![]() |
Big East Sports Fans Big East Fans Home |
||||||||||
Louisville Cardinals @ Cincinnati Bearcats Football Preview
It will be hard to see how the Louisville Cardinals will find the firepower needed to keep up with the Cincinnati Bearcats this weekend. It’s always possible to lean on one unit in football, but at some point, the other side of the ball has to fulfill its part of the bargain, and that’s where Louisville finds itself as it heads to Nippert Stadium in Cincinnati. Louisville’s defense is getting the job done. The Cardinals, under second-year head coach Charlie Strong, are standing tall against opponents, allowing only 16.2 per game, good for 13th in the United States out of 120 Football Bowl Subdivision programs. Louisville was staggered by the speed of Florida International receiver T.Y. Hilton in a week two loss, but even on that night, the Cards surrendered just 24 points, a season high. When 24 points is a season high in terms of points conceded, it’s clear that a defense nearly halfway through its season is performing up to expectations. It’s true that the Cardinals haven’t faced many high-powered offenses – Kentucky and Murray State are particularly fragile – but the North Carolina offense Louisville contained this past weekend owns some playmakers in the backfield (Giovani Bernard). The Tar Heels made unbeaten Georgia Tech sweat earlier in the season, taking the Yellow Jackets to the limit in Atlanta because they were able to answer a Tech touchdown with one of their own through three and a half quarters. Louisville’s ability to hold that UNC offense in check represented a significant accomplishment, a feat which backed up the Cards’ impressive September on the defensive side of the ball. There were just two problems with the North Carolina game: First, Louisville’s defense made one bad play. Second, Louisville’s offense couldn’t overcome that one bad play.
The one and only time when Louisville’s defense truly dropped the ball – or a ballcarrier, as it were – was on a 43-yard touchdown pass from UNC quarterback Bryn Renner to receiver Dwight Jones. About 20 yards of the play represented a pure pass; about 15 more featured the running of Jones along the sideline, but the final eight yards were the picture of complete defensive ineptitude. Four Louisville defenders were smothering Jones inside the 10-yard line, but they all somehow slipped off the tall, rangy receiver and allowed him to jog into the end zone over the final three yards before the goal line.
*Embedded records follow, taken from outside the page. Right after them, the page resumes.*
Lemma lex_number_rest s lit rest : lex_number s = Some (lit, rest) → (length rest ≤ length s)%nat.
Proof.
  intros H. unfold lex_number in H.
  assert (∃ sign s1, (match s with "-"%char :: s => (["-"%char], s) | _ => ([], s) end) = (sign, s1) ∧
    (length s1 ≤ length s)%nat) as (sign & s1 & E & Hl).
  { destruct s as [|c s]; [by exists [], []|].
    destruct (decide (c = "-"%char)) as [->|Hc]; [by exists ["-"%char], s; simpl; eauto|].
    exists [], (c :: s). split; [|done]. destruct c as [[] [] [] [] [] [] [] []]; done. }
  rewrite E in H. destruct (lex_int s1) as [[ip s2]|] eqn:E1; [|done]. simpl in H.
  destruct (lex_frac s2) as [[fp s3]|] eqn:E2; [|done]. simpl in H.
  destruct (lex_exp s3) as [[ep s4]|] eqn:E3; [|done]. simpl in H. injection H as <- <-.
  apply lex_int_rest in E1. apply lex_frac_rest in E2. apply lex_exp_rest in E3. lia.
Qed.

Lemma closes_rest c s rest : closes c s = Some rest → (length rest < length s)%nat.
Proof.
  unfold closes. pose proof (skip_ws_rest s). destruct (skip_ws s) as [|x s1]; [done|].
  case_decide; [|done]. intros [= <-]. simpl in *. lia.
Qed.

Lemma lex_key_rest s k rest : lex_key s = Some (k, rest) → (length rest < length s)%nat.
Proof.
  unfold lex_key. intros H. destruct (closes "034" s) as [s1|] eqn:E1; [|done]. simpl in H.
  destruct (lex_string s1) as [[k' s2]|] eqn:E2; [|done]. simpl in H.
  destruct (closes ":" s2) as [s3|] eqn:E3; [|done]. injection H as <- <-.
  apply closes_rest in E1, E3. apply lex_string_rest in E2. lia.
Qed.

Lemma lex_word_rest w v s v' rest : lex_word w v s = Some (v', rest) → (length rest ≤ length s)%nat.
Proof. unfold lex_word. case_match; [|done]. intros [= <- <-]. rewrite length_drop. lia. Qed.

(** A value is at least one byte. *)
Definition shrinks {A} (p : Z → list ascii → option (A * list ascii)) : Prop :=
  ∀ depth s v rest, p depth s = Some (v, rest) → (length rest ≤ length s)%nat.

Lemma bind_rest {A B} (r : option (A * list ascii)) (f : A → B) (n : nat) v rest :
  ('(x, s) ← r; Some (f x, s)) = Some (v, rest) →
  (∀ x s, r = Some (x, s) → (length s ≤ n)%nat) → (length rest ≤ n)%nat.
Proof. destruct r as [[x s]|]; [|done]. simpl. intros [= <- <-] H. by eapply H. Qed.

Lemma p_rest fuel :
  shrinks (p_value fuel) ∧ shrinks (p_elements fuel) ∧ shrinks (p_members fuel).
Proof.
  induction fuel as [|fuel (IHv & IHe & IHm)]; [done|].
  split_and!; intros depth s v rest H.
  - cbn [p_value] in H. pose proof (skip_ws_rest s) as Hs. destruct (skip_ws s) as [|c s']; [done|].
    cbn [length] in Hs. repeat case_decide.
    + eapply bind_rest; [exact H|]. intros x r Hr%lex_string_rest. lia.
    + destruct (depth <=? 0); [done|]. destruct (closes "]" s') as [r|] eqn:E.
      * injection H as <- <-. apply closes_rest in E. lia.
      * eapply bind_rest; [exact H|]. intros x r Hr%IHe. lia.
    + destruct (depth <=? 0); [done|]. destruct (closes "}" s') as [r|] eqn:E.
      * injection H as <- <-. apply closes_rest in E. lia.
      * eapply bind_rest; [exact H|]. intros x r Hr%IHm. lia.
    + apply lex_word_rest in H. simpl in H. lia.
    + apply lex_word_rest in H. simpl in H. lia.
    + apply lex_word_rest in H. simpl in H. lia.
    + eapply bind_rest; [exact H|]. intros x r Hr%lex_number_rest. simpl in Hr. lia.
  - cbn [p_elements] in H. destruct (p_value fuel depth s) as [[x s1]|] eqn:E1; [|done].
    apply IHv in E1. simpl in H. destruct (closes "," s1) as [s2|] eqn:E2.
    + apply closes_rest in E2. eapply bind_rest; [exact H|]. intros y r Hr%IHe. lia.
    + destruct (closes "]" s1) as [s2|] eqn:E3; [|done]. injection H as <- <-. apply closes_rest in E3. lia.
  - cbn [p_members] in H. destruct (lex_key s) as [[k s1]|] eqn:E1; [|done]. simpl in H.
    apply lex_key_rest in E1. destruct (p_value fuel depth s1) as [[x s2]|] eqn:E2; [|done].
    apply IHv in E2. simpl in H. destruct (closes "," s2) as [s3|] eqn:E3.
    + apply closes_rest in E3. eapply bind_rest; [exact H|]. intros y r Hr%IHm. lia.
    + destruct (closes "}" s2) as [s3|] eqn:E4; [|done]. injection H as <- <-. apply closes_rest in E4. lia.
Qed.

(** Beyond twice the length, more fuel changes nothing. *)
Lemma p_fuel n s : (length s ≤ n)%nat → ∀ f g depth, 
  ((2 * n < f)%nat → (2 * n < g)%nat → p_value f depth s = p_value g depth s) ∧
  ((2 * n + 1 < f)%nat → (2 * n + 1 < g)%nat → p_elements f depth s = p_elements g depth s) ∧
  ((2 * n < f)%nat → (2 * n < g)%nat → p_members f depth s = p_members g depth s).
Proof.
  revert s. induction n as [n IH] using lt_wf_ind. intros s Hn.
  assert (∀ f g depth, (2 * n < f)%nat → (2 * n < g)%nat → p_value f depth s = p_value g depth s) as Hv.
  { intros [|f] [|g] depth Hf Hg; [lia..|]. cbn [p_value].
    pose proof (skip_ws_rest s) as Hs. destruct (skip_ws s) as [|c s']; [done|]. cbn [length] in Hs.
    destruct (IH (n - 1)%nat ltac:(lia) s' ltac:(lia) f g (depth - 1)) as (_ & He & Hm).
    rewrite He, Hm by lia. done. }
  intros f g depth. split_and!; [by apply Hv| |].
  - intros Hf Hg. destruct f as [|f], g as [|g]; [lia..|]. cbn [p_elements].
    rewrite (Hv f g) by lia. destruct (p_value g depth s) as [[x s1]|] eqn:E1; [|done]. simpl.
    apply (p_rest g) in E1. destruct (closes "," s1) as [s2|] eqn:E2; [|done]. apply closes_rest in E2.
    destruct (IH (n - 1)%nat ltac:(lia) s2 ltac:(lia) f g depth) as (_ & -> & _); [done|lia..].
  - intros Hf Hg. destruct f as [|f], g as [|g]; [lia..|]. cbn [p_members].
    destruct (lex_key s) as [[k s1]|] eqn:E1; [|done]. simpl. apply lex_key_rest in E1.
    destruct (IH (n - 1)%nat ltac:(lia) s1 ltac:(lia) f g depth) as (-> & _ & _); [|lia..].
    destruct (p_value g depth s1) as [[x s2]|] eqn:E2; [|done]. simpl. apply (p_rest g) in E2.
    destruct (closes "," s2) as [s3|] eqn:E3; [|done]. apply closes_rest in E3.
    destruct (IH (n - 1)%nat ltac:(lia) s3 ltac:(lia) f g depth) as (_ & _ & ->); [done|lia..].
Qed.

(** The parser never gives up for lack of fuel. *)
Lemma parse_fuel data fuel : (2 * String.length data + 2 ≤ fuel)%nat →
  parse_json data =
    '(v, rest) ← p_value fuel max_depth (chars data);
    match skip_ws rest with [] => Some v | _ => None end.
Proof.
  intros Hf. assert (length (chars data) = String.length data) as El.
  { clear. induction data as [|c s IH]; simpl; [done|]. by rewrite IH. }
  unfold parse_json. 
  destruct (p_fuel (length (chars data)) (chars data) ltac:(lia) (2 * length (chars data) + 2) fuel max_depth)
    as (-> & _ & _); [done|lia..].
Qed.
The comical sequence was no laughing matter for Louisville and since the Cards’ offense mustered just a single touchdown, that one play made the difference. UL absorbed a 14-7 loss on a day when its kicker, Chris Philpott, missed two field goals. Now, as Louisville heads to Cincinnati, it must realize that seven points, or even 13 – with two made field goals – probably won’t be enough. The Bearcats are averaging 45 points per game, and while they have a long way to go to establish themselves as the class of the Big East, they’ve probably done better than most people expected. Quarterback Zach Collaros is presiding over a very effective offense powered by running back Isaiah Pead, but it’s the defense that has stolen the show for Cincy, allowing just 16.5 points per contest. In many ways, UC is a two-way team with competence on both sides of the line of scrimmage. UL is a one-way team blessed with a flinty defense, yet lacking a potent offense. We’ll see if the one-way team can double-cross the two-way team this weekend.